Production and characterization of clinical grade Escherichia coli derived Plasmodium falciparum 42 kDa merozoite surface protein 1 (MSP142) in the absence of an affinity tag

The 42 kDa cleavage product from the carboxyl end of the Plasmodium falciparum merozoite surface protein 1 (MSP142) is an important blood-stage malaria vaccine target. Several recombinant protein expression systems have been used for production of MSP142 including yeast (Saccharomyces cerevisiae and Pichia pastoris), Escherichia coli, baculovirus and transgenic animals. To date, all of the reported recombinant proteins include a 6× His affinity tag to facilitate purification, including three MSP142 clinical grade proteins currently in human trials. Under some circumstances, the presence of the 6× His tag may not be desirable.
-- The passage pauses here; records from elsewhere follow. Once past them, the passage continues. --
(* ===== verification/Interaction.v ===== *)
(** * Interaction programs

    The operator and the auth-bridge spend their life talking to the outside:
    the Kubernetes API server, the gateway's gRPC endpoint, the OpenShift OAuth
    server, the clock, the random source.  A Go function that does so is
    translated into a [prog]: a finite tree whose nodes are the calls it makes
    and whose branches are the possible answers.  Nothing is assumed about the
    answers; what a theorem needs of them is a hypothesis about the handler
    ([run]), a property of the history ([always]) or of a shared state that
    several threads use ([Pool]). *)

From S2P Require Import Prelude.

(** ** Signatures and programs *)

(** A signature: the calls a component can make and the type of the answer to
    each of them. *)
Record sig := Sig { call : Type; resp : call → Type }.

Inductive prog (S : sig) (A : Type) : Type :=
| Ret (a : A)
| Call (c : call S) (k : resp S c → prog S A).

Arguments Ret {S A} a.
Arguments Call {S A} c k.

#[export] Instance prog_ret S : MRet (prog S) := λ A a, Ret a.

Fixpoint bind {S A B} (f : A → prog S B) (p : prog S A) : prog S B :=
  match p with
  | Ret a => f a
  | Call c k => Call c (λ r, bind f (k r))
  end.

#[export] Instance prog_bind S : MBind (prog S) := λ A B f p, bind f p.

(** One call, answered. *)
Definition do {S} (c : call S) : prog S (resp S c) := Call c Ret.

(** [v, err := f(...); if err != nil { return err }]: an error is returned to
    the caller as it is. *)
Notation "x ←? p ; q" :=
  (mbind (λ r_, match r_ with inl e_ => mret (inl e_) | inr x => q end) p)
  (at level 20, p at level 100, q at level 200, right associativity,
   only parsing) : ogo_scope.

(** ** Running a program against a handler *)

Definition handler (S : sig) (W : Type) := ∀ c : call S, W → resp S c * W.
Therefore, we were interested to produce clinical grade MSP142 without a 6× His affinity tag from E. coli inclusion bodies. We produced a recombinant MSP142 with a P. falciparum FUP (Uganda-Palo Alto) phenotype which accounts for a substantial proportion of the MSP142 protein observed in African isolates. EcMSP142-FUP was produced in E. coli inclusion bodies by high cell mass induction with IPTG using 5 L and 60 L bioreactors. Isolated inclusion bodies were solubilized in 8 M guanidine–HCl and the EcMSP142-FUP protein refolded by rapid dilution. Refolded EcMSP142-FUP was purified using hydrophobic interaction chromatography, anion exchange chromatography, and size exclusion chromatography, and subject to biochemical characterization for integrity, identity, and purity. Endotoxin and host cell protein levels were within acceptable limits for human use. The process was successfully transferred to pilot-scale production in a cGMP environment. A final recovery of 87.8 mg of clinical-grade material per liter of fermentation broth was achieved. The EcMSP142-FUP clinical antigen is available for preclinical evaluation and human studies.